Last Friday, Dunhill was joined by Megan Melamed, an employee at Columbus House. Their first stop was Union Station. Walking through the airy lobby with listless morning stragglers, they spotted people they recognized sitting on the lobby benches without striking up conversation. Making sure to check even the bathrooms before leaving, they took a lap around the front of the building, then getting back in Dunhill’s van to visit the remaining sites.

The two took the van along a road and under a bridge, pulling over to the shoulder of the road strewn with plastic crates and discarded bottles. Dunhill stepped out of the car, yelling out the client’s name to get his attention.

“Are you alright?”

An arm appeared from under a pile of yellow and brown blankets. Then a thumbs-up sign. Returning to the car, Dunhill said if the client hadn’t responded, he would have woken him up to make sure he was still alive.

The team then proceeded to a soup kitchen to talk with clients and finally headed back to the Columbus House office.

Dunhill said the ultimate goal of this work is to move his clients to housing so they can get their lives back. Though he admitted that he sometimes cannot even get a real name from them (one man he works with operates solely under the street name “Smurf”), Dunhill claims this lack of trust has never bothered him.

“I’m not going to say ‘I’m not your friend, but I’m your nurse.
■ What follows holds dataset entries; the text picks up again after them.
(** * Domino chains on a grid: the circuit-and-placement model

    A shallow embedding of [domino/domino_cf.py] (graph construction, the
    CP-SAT model builder and the chain renderer) and of the orientation
    library of [polyomino/polyomino.py], with the properties the
    specification states about them.

    Further sections embed the circuit-only builder of
    [domino/domino_circuit.py], the path finder of [digraph/circuit.py]
    and the puzzle builder and grid of [polyomino/polyomino.py], with
    properties read off the code.

    Conventions.  Python integers are [Z].  A Python [dict] that the code
    iterates over is an association list in insertion order; the dict
    [place], which is only probed with [in] and [[]], is a [gmap].  CP-SAT
    boolean variables are numbered in the order [NewBoolVar] creates them. *)

From Stdlib Require Import ZArith Lia.
From stdpp Require Import base decidable option numbers list sorting strings gmap.

(** ** Python built-ins used by the sources *)

Module Py.

(** [range(lo, hi)] *)
Definition range (lo hi : Z) : list Z := seqZ lo (hi - lo).

(** the set display [{x, y}]: a single element when [x == y] *)
Definition set2 {A} `{EqDecision A} (x y : A) : list A :=
  if decide (x = y) then [x] else [x; y].

(** [l.remove(x)]: drops the first element equal to [x]; [None] stands for
    the [ValueError] raised when there is none. *)
Fixpoint remove {A} `{EqDecision A} (x : A) (l : list A) : option (list A) :=
  match l with
  | [] => None
  | y :: l' => if decide (y = x) then Some l' else cons y <$> remove x l'
  end.

(** [next((y for y in l if P y), None)] *)
Definition next_where {A} (P : A -> Prop) `{forall y, Decision (P y)}
    (l : list A) : option A :=
  snd <$> list_find P l.

(** [d[k] = v] on an insertion-ordered dict: an existing key keeps its
    position and takes the new value, a new key goes last. *)
Fixpoint dict_set {K V} `{EqDecision K} (k : K) (v : V) (d : list (K * V))
    : list (K * V) :=
  match d with
  | [] => [(k, v)]
  | (k', v') :: d' =>
      if decide (k' = k) then (k, v) :: d' else (k', v') :: dict_set k v d'
  end.

(** [d[k]]; [None] stands for [KeyError]. *)
Fixpoint dict_get {K V} `{EqDecision K} (k : K) (d : list (K * V)) : option V :=
  match d with
  | [] => None
  | (k', v) :: d' => if decide (k' = k) then Some v else dict_get k d'
  end.

(** [{k: i for i, k in enumerate(keys)}[k]]: the position of [k]. *)
Definition index_of {K} `{EqDecision K} (k : K) (keys : list K) : option nat :=
  fst <$> list_find (λ k', k' = k) keys.

End Py.

(** ** Pieces, fixes and the domino digraph *)

(** A domino [(a, b)]; a fix is an oriented domino, head value first. *)
Abbreviation piece := (Z * Z)%type (only parsing).
Abbreviation fix_t := (Z * Z)%type (only parsing).
(** A chain step: (head fix, tail fix). *)
Abbreviation link := ((Z * Z) * (Z * Z))%type (only parsing).

Module DominoDigraph.

(** [set((x, y) for y in range(size+1) for x in range(y, size+1))], listed
    in generation order (the iteration order of a Python set is not
    specified; nothing below depends on it). *)
Definition dominoes (size : Z) : list piece :=
  y ← Py.range 0 (size + 1); x ← Py.range y (size + 1); [(x, y)].

(** [{(a, b): {(a, b), (b, a)} for (a, b) in dominoes}] *)
Definition fixed (size : Z) : list (piece * list fix_t) :=
  (λ d : piece, (d, Py.set2 (d.1, d.2) (d.2, d.1))) <$> dominoes size.

(** The ['tails'] comprehension of one fix [d_fix] of domino [d]. *)
Definition tails_of (fx : list (piece * list fix_t)) (d : piece) (d_fix : fix_t)
    : list fix_t :=
  e ← fx;
  if decide (e.1 ≠ d)
  then o_fix ← e.2; if decide (o_fix.1 = d_fix.2) then [o_fix] else []
  else [].

(** [self.graph]: domino -> ['fixes'] -> fix -> ['tails'] -> list of fixes. *)
Definition graph (size : Z) : list (piece * list (fix_t * list fix_t)) :=
  (λ e : piece * list fix_t,
     (e.1, (λ d_fix, (d_fix, tails_of (fixed size) e.1 d_fix)) <$> e.2))
    <$> fixed size.

End DominoDigraph.

(** ** The chain renderer: [SolutionManager.on_solution_callback] *)

Module Renderer.

(** What a run of the arc-following loop ends in. *)
Inductive outcome (A : Type) : Type :=
  | Done (a : A)
  | ValueError      (* [used.remove(arc)] on an absent arc *)
  | IndexError      (* [used[0]] on an empty list *)
  | OutOfFuel.
Arguments Done {A} a.
Arguments ValueError {A}.
Arguments IndexError {A}.
Arguments OutOfFuel {A}.

(** What is printed: the reconstructed chain, whether ['duplicates found!']
    was reported, and the arcs listed after ['unused:']. *)
Record report (N : Type) : Type := Report {
  chain : list N;
  duplicates : bool;
  unused : list (N * N)
}.
Arguments Report {N} chain duplicates unused.
Arguments chain {N} r.
Arguments duplicates {N} r.
Arguments unused {N} r.

Section loop.
Context {N : Type} `{EqDecision N}.

(** [while arc: used.remove(arc); result.append(arc[0]); arc = next(...)],
    one unfolding per unit of fuel.  Returns the final [used] and [result]. *)
Fixpoint follow (fuel : nat) (arc : N * N) (used : list (N * N)) (result : list N)
    : outcome (list (N * N) * list N) :=
  match fuel with
  | O => OutOfFuel
  | S fuel' =>
      match Py.remove arc used with
      | None => ValueError
      | Some used' =>
          let result' := result ++ [arc.1] in
          match Py.next_where (λ l : N * N, l.1 = arc.2) used' with
          | None => Done (used', result')
          | Some arc' => follow fuel' arc' used' result'
          end
      end
  end.

(** The [show_circuit] branch, given the list [used] of true arcs.  The
    loop is given one unit of fuel per used arc. *)
Definition render (used : list (N * N)) : outcome (report N) :=
  match used with
  | [] => IndexError
  | arc :: _ =>
      match follow (length used) arc used [] with
      | Done (used', result) =>
          Done (Report result (bool_decide (length (remove_dups result) ≠ length result)) used')
      | ValueError => ValueError
      | IndexError => IndexError
      | OutOfFuel => OutOfFuel
      end
  end.

(** The arcs of the path that leaves [n], runs through [rest] and ends
    in [fin]. *)
Fixpoint path_arcs (n : N) (rest : list N) (fin : N) : list (N * N) :=
  match rest with
  | [] => [(n, fin)]
  | m :: rest' => (n, m) :: path_arcs m rest' fin
  end.

(** The arcs of the closed tour through the nodes [c], in order, the last
    node leading back to the first. *)
Definition tour_arcs (c : list N) : list (N * N) :=
  match c with
  | [] => []
  | n :: rest => path_arcs n rest n
  end.

(** The used arcs are, in some order, those of one closed tour through
    pairwise distinct nodes. *)
Definition closed_tour (used : list (N * N)) : Prop :=
  exists c, c ≠ [] /\ NoDup c /\ used ≡ₚ tour_arcs c.

(** Consecutive arcs are joined: each one starts where the one before it
    ends. *)
Fixpoint chained (l : list (N * N)) : Prop :=
  match l with
  | a :: (b :: _) as l' => a.2 = b.1 /\ chained l'
  | _ => True
  end.
End loop.
End Renderer.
This is a professional relationship.’ ” he said. “I’m always professional in what I do in order to be that role model they expect.”

* * *

On some days, Dunhill will have scheduled appointments with his clients. One of them, a man Dunhill called “Frenchie” who had been homeless for 30 years, finally gave in to Dunhill’s prodding and applied for housing. When Dunhill reported that the man had been offered an apartment, the man was extremely disbelieving, thinking that at some point in the process of signing the lease and moving, something would fall through.
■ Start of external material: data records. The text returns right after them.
(** A collaborator that accepts every batch. *)
Definition no_fault (coll : gmap string Document) (docs : list Document)
    (ids : list string) : option exn := None.

(** A collaborator that validates the ids of a batch and rejects the
    batch when one occurs twice. *)
Definition unique_ids_fault (coll : gmap string Document)
    (docs : list Document) (ids : list string) : option exn :=
  if decide (NoDup ids) then None
  else Some (Exc DuplicateIDError "Expected IDs to be unique").

(** A search that returns the first [k] of a fixed ranking. *)
Definition ranked_search (hits : list (Document * Q))
    (coll : gmap string Document) (q : string) (k : Z)
    : result (list (Document * Q)) :=
  Ok (take (Z.to_nat k) hits).

(** A search that fails. *)
Definition failing_search (e : exn) (coll : gmap string Document)
    (q : string) (k : Z) : result (list (Document * Q)) :=
  Raised e.

Definition mk_doc (content source : string) (page : N) : Document :=
  {| page_content := content;
     metadata := {| md_page := Some page; md_source := Some source;
                    md_chunk_index := None; md_chunk_length := None |} |}.

Definition cat_mat : Document := mk_doc "The cat sat on the mat." "a.pdf" 1.
Definition cat_rug : Document := mk_doc "The cat sat on the rug." "a.pdf" 1.
Definition quantum : Document := mk_doc "Quantum mechanics is hard." "a.pdf" 2.

(** An error the nearest-neighbour search of the collaborator raises when
    it cannot fill [k] results. *)
Definition hnsw_error : exn :=
  Exc RuntimeError "Cannot return the results in a contigious 2D array".

Definition backend_down : exn := Exc ConnectionError "connection refused".

Definition cat_mat_upper : Document :=
  mk_doc "the CAT sat  on the mat." "a.pdf" 2.

(** * Specification vocabulary *)

(** ** Retrieval *)

Definition empty_result (q : string) : Retriever.RetrievalResult :=
  {| Retriever.query := q; Retriever.documents := [];
     Retriever.scores := []; Retriever.context := "";
     Retriever.sources := [] |}.

(** [a] is ranked before [b]: results are sorted descending by score. *)
Definition score_desc (a b : Document * Q) : Prop := (b.2 <= a.2)%Q.

(** A chunk is kept when its stripped text has 30 characters or more. *)
Definition long_enough (chunk_text : string) : Prop :=
  30 ≤ PyStr.len (PyStr.strip chunk_text).

(** ** Citations *)

(** The (source, page) pair a result is cited by. *)
Definition citation (r : Document * Q) : string * option N :=
  (default "" (md_source (metadata r.1)), md_page (metadata r.1)).

Definition cite_key (c : string * option N) : string :=
  c.1 +:+ "_p" +:+ Retriever.page_marker c.2.

Definition cite_label (c : string * option N) : string :=
  "Seite " +:+ Retriever.page_marker c.2.

Definition page_label (p : option N) : string :=
  "Seite " +:+ Retriever.page_marker p.

Definition page_value (p : option N) : N := default 0%N p.

Definition collect_state (acc : list (string * option N))
    : list string * gset string :=
  (cite_label <$> acc, list_to_set (cite_key <$> acc)).

(** The distinct items of a list, each at its first position. *)
Fixpoint first_occurrences `{EqDecision A} (l : list A) : list A :=
  match l with
  | [] => []
  | x :: l' => x :: filter (λ y, y ≠ x) (first_occurrences l')
  end.

Definition key_le {A} (a b : N * A) : Prop := (a.1 ≤ b.1)%N.

(** A decimal digit, 0 to 9. *)
Definition is_dec_char (c : ascii) : bool :=
  let n := N_of_ascii c in ((48 <=? n) && (n <=? 57))%N.

(** A word: not empty, no separator. *)
Definition is_word (w : string) : Prop :=
  w ≠ "" ∧ PyStr.all_chars (λ c, negb (PyStr.is_space c)) w = true.

Definition not_p (c : ascii) : bool := negb (bool_decide (c = "p"%char)).

(** ** The index *)

(** The (source, text) pair a document is identified by. *)
Definition identity (doc : Document) : string * string :=
  (default "" (md_source (metadata doc)), page_content doc).

(** Each entry is stored under the id of its document. *)
Definition keyed_by_id (md5 : string → string)
    (coll : gmap string Document) : Prop :=
  ∀ i d, coll !! i = Some d → i = VectorStore._compute_doc_id md5 d.

(** The index after a sequence of [add_documents] calls on the in-memory
    collection, each with its documents and batch size, whether the calls
    return or raise. *)
Definition index_after
    (search : gmap string Document → string → Z → result (list (Document * Q)))
    (add_fault : gmap string Document → list Document → list string
                 → option exn)
    (md5 : string → string) (calls : list (list Document * Z))
    (coll : gmap string Document) : gmap string Document :=
  foldl
    (λ coll '(docs, bs),
       (VectorStore.add_documents (Chroma0 := Mem.chroma search add_fault)
          md5 coll docs bs).2)
    coll calls.

(** ** Chunks *)

(** The fragments of the pages that [_create_chunks] keeps, each with its
    page, in the order of the pages. *)
Definition kept_fragments (split_text : string → list string)
    (pages : list PDFProcessor.Page) : list (PDFProcessor.Page * string) :=
  pages ≫= λ p,
    (λ c, (p, c)) <$> filter long_enough (split_text (PDFProcessor.text p)).

(** The document made of a kept fragment. *)
Definition chunk_doc (source : string) (idx : N)
    (pc : PDFProcessor.Page * string) : Document :=
  {| page_content := pc.2;
     metadata :=
       {| md_page := Some (PDFProcessor.page_number pc.1);
          md_source := Some source;
          md_chunk_index := Some idx;
          md_chunk_length := Some (N.of_nat (PyStr.len pc.2)) |} |}.

(** ** Pages *)

(** [len(text.strip()) >= 50]: the page is read. *)
Definition readable (raw : string) : Prop := 50 ≤ PyStr.len (PyStr.strip raw).

Global Instance readable_dec raw : Decision (readable raw).
Proof. unfold readable. apply _. Defined.

Definition not_soft_hyphen (c : ascii) : bool :=
  negb (Ascii.eqb c PyStr.soft_hyphen).

(** ** Duplicates *)

(** The later result [y] is not a duplicate of the earlier result [x]:
    the Jaccard similarity of their texts is below the threshold. *)
Definition distinct_text (th : Q) (x y : Document * Q) : Prop :=
  (Retriever._jaccard_similarity (page_content y.1) (page_content x.1) < th)%Q.

(** ** Answers and sessions *)

(** A digest for the examples: the length of the content. *)
Definition length_digest (content : string) : string :=
  PyStr.str (N.of_nat (String.length content)).

(** The response that [generate_answer] gives without asking the
    model. *)
Definition no_results_response : LLMChain.LLMResponse :=
  {| LLMChain.answer := LLMChain.no_results_answer;
     LLMChain.sources := [];
     LLMChain.prompt_tokens := 0; LLMChain.completion_tokens := 0;
     LLMChain.total_tokens := 0 |}.

(** The answers among what has been printed. *)
Definition answered (out : list Main.output) : list LLMChain.LLMResponse :=
  omap (λ o, match o with Main.PrintAnswer r => Some r | _ => None end) out.

(** The sum of the token counts of responses. *)
Definition tokens_of (rs : list LLMChain.LLMResponse) : Z :=
  foldr (λ r n, (LLMChain.total_tokens r + n)%Z) 0%Z rs.

(** The input ends the chat loop: an exit command or Ctrl+C. *)
Definition ends_session (ev : Main.input_event) : Prop :=
  match ev with
  | Main.Line line => Main.is_exit_command (PyStr.strip line) = true
  | Main.KeyboardInterrupt => True
  | Main.InputError _ => False
  end.

Global Instance ends_session_dec ev : Decision (ends_session ev).
Proof. destruct ev; simpl; apply _. Defined.

(** The input is a question: a line that is not blank and not a
    command. *)
Definition is_question (ev : Main.input_event) : Prop :=
  match ev with
  | Main.Line line =>
      PyStr.strip line ≠ ""
      ∧ Main.is_exit_command (PyStr.strip line) = false
      ∧ PyStr.lower (PyStr.strip line) ≠ "stats"
  | _ => False
  end.

Global Instance is_question_dec ev : Decision (is_question ev).
Proof. destruct ev; simpl; apply _. Defined.

(** The inputs that the loop reads: those before the first one that ends
    the session. *)
Fixpoint inputs_read (inputs : list Main.input_event)
    : list Main.input_event :=
  match inputs with
  | [] => []
  | ev :: inputs' =>
      if decide (ends_session ev) then [] else ev :: inputs_read inputs'
  end.

(** The session at the end of a run of the loop. *)
Definition final_session {C} (e : Main.loop_end C) : Main.Session C :=
  match e with
  | Main.Finished s => s
  | Main.Reading s => s
  end.

(** * Verification *)

(** ** Python strings on examples *)

Example split_ex :
  PyStr.split (PyStr.lower "  The cat	sat  on the Mat. ")
  = ["the"; "cat"; "sat"; "on"; "the"; "mat."].
Proof. reflexivity. Qed.

Example strip_ex :
  PyStr.strip ("  ab c " +:+ Retriever.nl) = "ab c"
  ∧ PyStr.len (PyStr.strip "   ") = 0.
Proof. by vm_compute. Qed.

Example int_str_ex :
  PyStr.int (PyStr.str 120) = Ok 120%N
  ∧ PyStr.isdigit "12a" = false
  ∧ Retriever.page_sort_key "Seite 12" = Ok 12%N
  ∧ Retriever.page_sort_key "Seite ?" = Ok 0%N.
Proof. by vm_compute. Qed.

Example py_range_ex :
  py_range 0 70 32 = Ok [0; 32; 64]%Z
  ∧ py_range 0 64 32 = Ok [0; 32]%Z
  ∧ py_range 0 5 (-1) = Ok []
  ∧ slice [1; 2; 3; 4; 5] 2 4 = [3; 4]
  ∧ slice [1; 2; 3; 4; 5] 4 36 = [5].
Proof. by vm_compute. Qed.

(** ** Querying the index *)

Section Query.
Context {DB : Type} `{!Chroma DB}.
Implicit Types (db : DB) (q : string) (k : Z) (m : Q).

Lemma is_empty_zero db :
  collection_count db = Ok 0 → VectorStore.is_empty db = true.
Proof. unfold VectorStore.is_empty. by intros ->. Qed.

Lemma similarity_search_empty db q k m :
  VectorStore.is_empty db = true →
  VectorStore.similarity_search db q k m
  = Raised VectorStore.empty_db_error.
Proof. unfold VectorStore.similarity_search. by intros ->. Qed.

(** On an index with entries the answer is the filtered answer of the
    collaborator, and its exceptions pass through. *)
Lemma similarity_search_nonempty db q k m :
  VectorStore.is_empty db = false →
  VectorStore.similarity_search db q k m
  = match similarity_search_with_relevance_scores db q k with
    | Ok results =>
        Ok (List.filter (λ p, score_ge p.2 m) results)
    | Raised e => Raised e
    end.
Proof.
  unfold VectorStore.similarity_search. intros ->.
  destruct (similarity_search_with_relevance_scores db q k) as [rs|e];
    simpl; [|done].
  f_equal. apply List.filter_ext. by intros [d s].
Qed.

Lemma similarity_search_inv db q k m res :
  VectorStore.similarity_search db q k m = Ok res →
  VectorStore.is_empty db = false
  ∧ ∃ raw, similarity_search_with_relevance_scores db q k = Ok raw
           ∧ res = List.filter (λ p, score_ge p.2 m) raw.
Proof.
  intros Hs. destruct (VectorStore.is_empty db) eqn:He.
  - by rewrite similarity_search_empty in Hs.
  - split; [done|]. rewrite similarity_search_nonempty in Hs by done.
    destruct (similarity_search_with_relevance_scores db q k) as [raw|e];
      [|done].
    exists raw. split; [done|]. by injection Hs.
Qed.

(** C6: every pair that [similarity_search] returns has a score of at
    least [min_similarity]; the result is the answer of the collaborator
    without the pairs below the threshold, in the same order. *)
Theorem similarity_search_threshold db q k m res :
  VectorStore.similarity_search db q k m = Ok res →
  Forall (λ p, (m <= p.2)%Q) res
  ∧ ∃ raw, similarity_search_with_relevance_scores db q k = Ok raw
           ∧ res = List.filter (λ p, score_ge p.2 m) raw
           ∧ ∀ p, p ∈ raw → ¬ (m <= p.2)%Q → p ∉ res.
Proof.
  intros (_ & raw & Hraw & ->)%similarity_search_inv. split.
  - apply Forall_forall. intros p [_ Hp]%list_elem_of_In%List.filter_In.
    by apply Qle_bool_iff.
  - exists raw. split_and!; [done..|].
    intros p _ Hlt [_ Hp]%list_elem_of_In%List.filter_In.
    by apply Hlt, Qle_bool_iff.
Qed.

End Query.

Lemma similarity_search_threshold_witness :
  let db : gmap string Document := {[ "1" := cat_mat; "2" := quantum ]} in
  let hits := [(cat_mat, 8 # 10); (quantum, 1 # 10)]%Q in
  Forall (λ p, (3 # 10 <= p.2)%Q) [(cat_mat, (8 # 10)%Q)].
Proof.
  intros db hits.
  apply (similarity_search_threshold
           (Chroma0 := Mem.chroma (ranked_search hits) no_fault)
           db "cat" 2 (3 # 10)%Q).
  vm_compute. reflexivity.
Defined.

(** ** [retrieve]: outcomes and error handling *)

Lemma store_results_from (deduplicated : list (Document * Q)) docs scs :
  foldl (λ '(docs, scs) '(doc, score), (docs ++ [doc], scs ++ [score]))
    (docs, scs) deduplicated
  = (docs ++ deduplicated.*1, scs ++ deduplicated.*2).
Proof.
  revert docs scs.
  induction deduplicated as [|[d s] l IH]; intros docs scs; simpl.
  - by rewrite !app_nil_r.
  - by rewrite IH, <- !app_assoc.
Qed.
But everything held together until Dunhill took the man to his apartment and gave him his key. Frenchie started crying. “I don’t deserve this,” he wept.

Dunhill was finally able to convince Frenchie to stay, telling Frenchie that he would be taking care of Dunhill’s apartment for him. Dunhill then began teaching Frenchie to take care of himself, including showering, brushing his teeth, doing dishes, and keeping the apartment clean. The pair met on a weekly basis to do laundry. Dunhill would arrive and help him put his laundry in the washer, playing the card game cribbage while they waited.
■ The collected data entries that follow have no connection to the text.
(** When the callbacks only print, the walk visits the rest of the
    registry, entry after entry. *)
Lemma notify_from_prints (rest : list loc) :
  ∀ (rounds i : nat) (w : world Store),
    drop i (observers_of w) = rest →
    (∀ o, o ∈ rest → prints_only (update_body o (temperature_of w))) →
    (length rest < rounds)%nat →
    notify_from update_body rounds i w =
    (Ret (Some VNone),
     extended ((λ o, (o, temperature_of w)) <$> rest)
              (concat ((λ o, lines_of (update_body o (temperature_of w))) <$> rest))
              w).
Proof.
  induction rest as [|o rest IH]; intros rounds i w Hd Hp Hr.
  - destruct rounds as [|rounds]; [simpl in Hr; lia|].
    rewrite notify_from_end; [by rewrite extended_nil|].
    rewrite <-(Nat.add_0_r i), <-lookup_drop. by rewrite Hd.
  - destruct rounds as [|rounds]; [simpl in Hr; lia|].
    apply drop_cons_inv in Hd as [Ho Hd].
    rewrite (notify_from_step _ _ _ _ Ho).
    erewrite bind_Ret; [|apply update_prints, Hp, elem_of_cons; by left].
    rewrite (IH rounds (S i)); simpl.
    + by rewrite extended_extended.
    + done.
    + intros o' Ho'. apply Hp, elem_of_cons. by right.
    + simpl in Hr. lia.
Qed.

(** When a callback raises, the walk ends there: the exception comes
    out of the loop and the rest of the registry is not visited. *)
Lemma notify_from_raises (pre : list loc) o post e before after :
  ∀ (rounds i : nat) (w : world Store),
    drop i (observers_of w) = pre ++ o :: post →
    (∀ p, p ∈ pre → prints_only (update_body p (temperature_of w))) →
    update_body o (temperature_of w) = before ++ Throw e :: after →
    Forall quiet before →
    (length pre < rounds)%nat →
    outcome (notify_from update_body rounds i) w = Raise e ∧
    delivered (store (exec (notify_from update_body rounds i) w)) =
      delivered (store w) ++ ((λ p, (p, temperature_of w)) <$> pre ++ [o]) ∧
    temperature_of (exec (notify_from update_body rounds i) w) = temperature_of w.
Proof.
  induction pre as [|p pre IH]; intros rounds i w Hd Hp Hb Hq Hr.
  - destruct rounds as [|rounds]; [simpl in Hr; lia|].
    apply drop_cons_inv in Hd as [Ho _].
    unfold outcome, exec. rewrite (notify_from_step _ _ _ _ Ho).
    set (w1 := extended [(o, temperature_of w)] [] w).
    pose proof (run_body_throws before e after Hq w1) as Hthrow.
    destruct (run_body_frame (before ++ Throw e :: after) w1) as (Hd1 & Ht1 & _).
    unfold outcome, exec in *.
    destruct (run_body (before ++ Throw e :: after) w1) as [r w2] eqn:Hrun.
    simpl in Hthrow, Hd1, Ht1. subst r.
    rewrite (bind_Raise _ _ w e w2) by (by rewrite update_eq, Hb).
    simpl. by rewrite Hd1, Ht1.
  - destruct rounds as [|rounds]; [simpl in Hr; lia|].
    apply drop_cons_inv in Hd as [Ho Hd].
    unfold outcome, exec. rewrite (notify_from_step _ _ _ _ Ho).
    assert (prints_only (update_body p (temperature_of w))) as Hpp
      by (apply Hp, elem_of_cons; by left).
    rewrite (bind_Ret _ _ _ _ _ (update_prints _ _ _ Hpp)).
    destruct (IH rounds (S i)
                (extended [(p, temperature_of w)]
                   (lines_of (update_body p (temperature_of w))) w))
      as (IH1 & IH2 & IH3); try done.
    + intros p' Hp'. apply Hp, elem_of_cons. by right.
    + simpl in Hr. lia.
    + unfold outcome, exec in IH1, IH2, IH3. split; [done|]. split; [|done].
      rewrite IH2. simpl. by rewrite <-app_assoc.
Qed.

(** The registry stays free of duplicates through a whole round of
    notifications, whatever the callbacks attach and detach. *)
Lemma notify_from_NoDup (rounds : nat) :
  ∀ (i : nat) (w : world Store),
    NoDup (observers_of w) →
    NoDup (observers_of (exec (notify_from update_body rounds i) w)).
Proof.
  induction rounds as [|rounds IH]; intros i w Hnd; [done|].
  destruct (observers_of w !! i) as [o|] eqn:Ho.
  - unfold exec. rewrite (notify_from_step _ _ _ _ Ho).
    unfold mbind, M_bind. rewrite update_eq.
    set (w1 := extended [(o, temperature_of w)] [] w).
    destruct (run_body_frame (update_body o (temperature_of w)) w1)
      as (_ & _ & Hnd1).
    unfold exec in Hnd1.
    destruct (run_body (update_body o (temperature_of w)) w1) as [[v|e] w2];
      simpl in *.
    + by apply IH, Hnd1.
    + by apply Hnd1.
  - unfold exec. by rewrite (notify_from_end _ _ _ Ho).
Qed.

End Notify.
After a few months, though, when Dunhill would arrive at the apartment, the cribbage board would be ready, the laundry would already be in the washer, and Frenchie would ask him for something to eat.

But there were also the times when he would arrive to find the apartment vacant. On one such occasion, Frenchie went missing for three months. They finally found Frenchie, but though he agreed to come back to his apartment, he died shortly thereafter from complications due to his alcoholism.

“We get so involved with our clients, we experience the good times and bad times,” Dunhill said. “Whichever way it goes, we need to be there to pick up the pieces. And when they pass away, we feel that. It’s not just something that happened. You feel it. And it’s just something we have to deal with.”

Remembering this story brought tears to Dunhill’s eyes.

“[My job is] about being a pitbull and not giving up. You know you can’t give up on them because that’s what everybody else does. It’s our job to show them that there are people out here who truly care, and we won’t give up on them. … Any one of us could be homeless in a heartbeat.”